Trumanell Branson was a town icon, beloved by many. So when Trumanell and her father disappear seemingly into thin air, the community is—understandably—up in arms. The obvious suspect is her brother, Wyatt, the lone survivor in the household, but police are unable to find sufficient evidence to lock him up.
Fast-forward 10 years and Wyatt, who is still in denial about his sister’s death, finds a teenage girl with one eye stranded off the side of the highway. She’s clearly been abused and is, unfortunately, mute. Reluctantly, he decides to bring her home to see what the now imaginary “Trumanell” has to say about it. This doesn’t go unnoticed by Odette Tucker, a local cop who has been working to solve the mystery of what happened to Trumanell for years. She’s also Wyatt’s ex-girlfriend and one of the last people who believe Wyatt didn’t kill Trumanell.
Odette now seeks to solve the mystery of what happened to the girl, who is now dubbed “Angel,” and, in turn, maybe get a new lead in the case.
While it may sound like a relatively basic murder mystery, the characters in Heaberlin’s new book make it anything but. Every character is three-dimensional with various strengths and weaknesses, and they all ooze a certain Texas charm that anyone who’s visited the region will immediately recognize.
Odette, for example, is determined and strong, but at the same time, she cares deeply for Angel and Wyatt. But her determination makes her stubborn and oftentimes self-destructive—and her faith in Wyatt’s innocence often places her at odds with her partner, Rusty, who believes Wyatt is guilty. Not to mention she’s at odds with her husband after a drunken one-night stand with Wyatt.
Heaberlin’s dialog captures the spirit of the region well, as one can almost hear the townsfolks’ Southern drawls on the page. Characters will use terms like “spook bone” and often make references to the Bible and Donald Trump. It won’t be long before the reader feels like they’ve been transported to a humble little suburb in Texas.
We Are All the Same in the Dark is quite heartwarming as well, as it touches on themes of unconventional beauty and putting yourself back together after being broken in the form of Angel’s missing eye and Odette’s missing leg.
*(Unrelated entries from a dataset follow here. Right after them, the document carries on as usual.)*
(** * The call manager of the voice-bot test harness

    A shallow embedding of [CallManager] (the engine behind [server.js]): the
    session registry, the audio buffer and loudness gate, the boundary
    (silence) timer, the watchdog, the turn cycle with its provider calls,
    the playback pacer and call teardown.

    JavaScript objects are shared by reference: a timer callback closes over
    the session object it was armed with, while the registry entry of a call
    can be replaced by a shallow copy ([{...callState}]).  The embedding
    therefore keeps session objects, turn arrays and frame arrays in stores
    indexed by location, and the registry maps a call identifier to a
    location.  Timers and suspended [async] functions are explicit: an event
    either calls a method, lets a timer expire or settles an awaited promise. *)

From Stdlib Require Import ZArith QArith Lia Ascii String.
From stdpp Require Import gmap strings list fin_maps.

Local Open Scope Z_scope.

(** ** Numbers *)

(** The RMS loudness handed to [handleIncomingAudio] is a JavaScript number:
    [Math.sqrt(sumSquares / n)] is [NaN] for an empty frame, and every
    comparison with [NaN] is false. *)
Inductive JsNum :=
  | NaN
  | Num (q : Q).

Definition LOUDNESS_THRESHOLD : Q := 300 # 1.

(** [rms > LOUDNESS_THRESHOLD] *)
Definition isLoud (rms : JsNum) : bool :=
  match rms with
  | NaN => false
  | Num q => negb (Qle_bool q LOUDNESS_THRESHOLD)
  end.

(** [rms <= LOUDNESS_THRESHOLD] *)
Definition isQuiet (rms : JsNum) : bool :=
  match rms with
  | NaN => false
  | Num q => Qle_bool q LOUDNESS_THRESHOLD
  end.

(** Storing a number into an [Int16Array]: truncate towards zero, then wrap
    modulo 2^16 into the signed range. *)
Definition Qtrunc (q : Q) : Z := Z.quot (Qnum q) (Z.pos (Qden q)).

Definition wrap16 (z : Z) : Z :=
  let m := z mod 65536 in
  if m <? 32768 then m else m - 65536.

Definition toInt16 (q : Q) : Z := wrap16 (Qtrunc q).

Definition VOLUME_MULTIPLIER : Q := 5 # 2.

(** One iteration of the volume boost loop of [playAIResponse]:
    [boosted = samples[i] * 2.5], the two clamps, [samples[i] = boosted]. *)
Definition boostSample (sample : Z) : Z :=
  let boosted := Qmult (inject_Z sample) VOLUME_MULTIPLIER in
  let boosted := if negb (Qle_bool boosted (32767 # 1)) then 32767 # 1 else boosted in
  let boosted := if negb (Qle_bool ((-32768) # 1) boosted) then (-32768) # 1 else boosted in
  toInt16 boosted.

(** ** Strings *)

(** Characters are code units; [trim] strips the white space and line
    terminators of ECMAScript that fit in one byte. *)
Definition isWhiteSpace (c : ascii) : bool :=
  let n := nat_of_ascii c in
  bool_decide (n = 9%nat ∨ n = 10%nat ∨ n = 11%nat ∨ n = 12%nat ∨ n = 13%nat
               ∨ n = 32%nat ∨ n = 160%nat).

Fixpoint trimStart (s : string) : string :=
  match s with
  | EmptyString => EmptyString
  | String c rest => if isWhiteSpace c then trimStart rest else s
  end.

Fixpoint trimEnd (s : string) : string :=
  match s with
  | EmptyString => EmptyString
  | String c rest =>
      match trimEnd rest with
      | EmptyString => if isWhiteSpace c then EmptyString else String c EmptyString
      | rest' => String c rest'
      end
  end.

Definition trim (s : string) : string := trimEnd (trimStart s).

(** [Array.prototype.slice(-k)]: the last [k] elements, or the whole array
    when it is shorter. *)
Definition sliceLast {A} (k : nat) (l : list A) : list A :=
  drop (length l - k) l.

(** ** Data model *)

Definition Loc := nat.
Definition TimerId := nat.
Definition TaskId := nat.
Definition WsId := nat.

Bind Scope nat_scope with Loc TimerId TaskId WsId.

Inductive Role := user | assistant.

Record Turn := { role : Role; content : string }.

Inductive Scenario := BOOKING | CANCELLATION.

(** A raw PCM frame: the bytes of one [media] message after decoding. *)
Definition Chunk := list Z.

(** The session object created by [startCall].  [history] and [audioBuffer]
    hold references to arrays, the two timer fields hold timer handles.
    [lastIntentProcessed] and [otpCopy] are the properties that the object
    spreads [{...callState, lastIntentProcessed: true}] and
    [{...callState, latestReceivedOTP: ...}] add to their copies. *)
Record CallState := {
  history : Loc;
  isBookingConfirmed : bool;
  scenario : Scenario;
  targetLanguage : string;
  symptom : string;
  startTime : Z;
  audioBuffer : Loc;
  silenceTimer : option TimerId;
  watchdogTimeout : option TimerId;
  hasSpoken : bool;
  isProcessing : bool;
  isEnding : bool;
  ws : option WsId;
  packetCount : Z;
  lastIntentProcessed : bool;
  otpCopy : option (option string)
}.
If you’re looking for a book with lots of twists and turns, We Are All the Same in the Dark is for you. It’s almost completely unpredictable. Heaberlin is always adding new details to the mystery and you’re sure to be questioning every character’s motivations as the book continues.
We’re also sure you won’t see the ending coming.
If Heaberlin’s new novel has an Achilles’ heel, it’s the pacing. While her world-building skills are the novel’s best asset in many ways, she often gets carried away, giving overly detailed descriptions of the environment, while the reader is impatiently waiting to see what happens next.
Nonetheless, We Are All the Same in the Dark is an exciting thrill ride for fans of mystery novels and fans of the Southern Gothic. When you aren’t going back over clues in your mind trying to figure out just who the culprit is, you’ll be completely immersed in this little Texas town.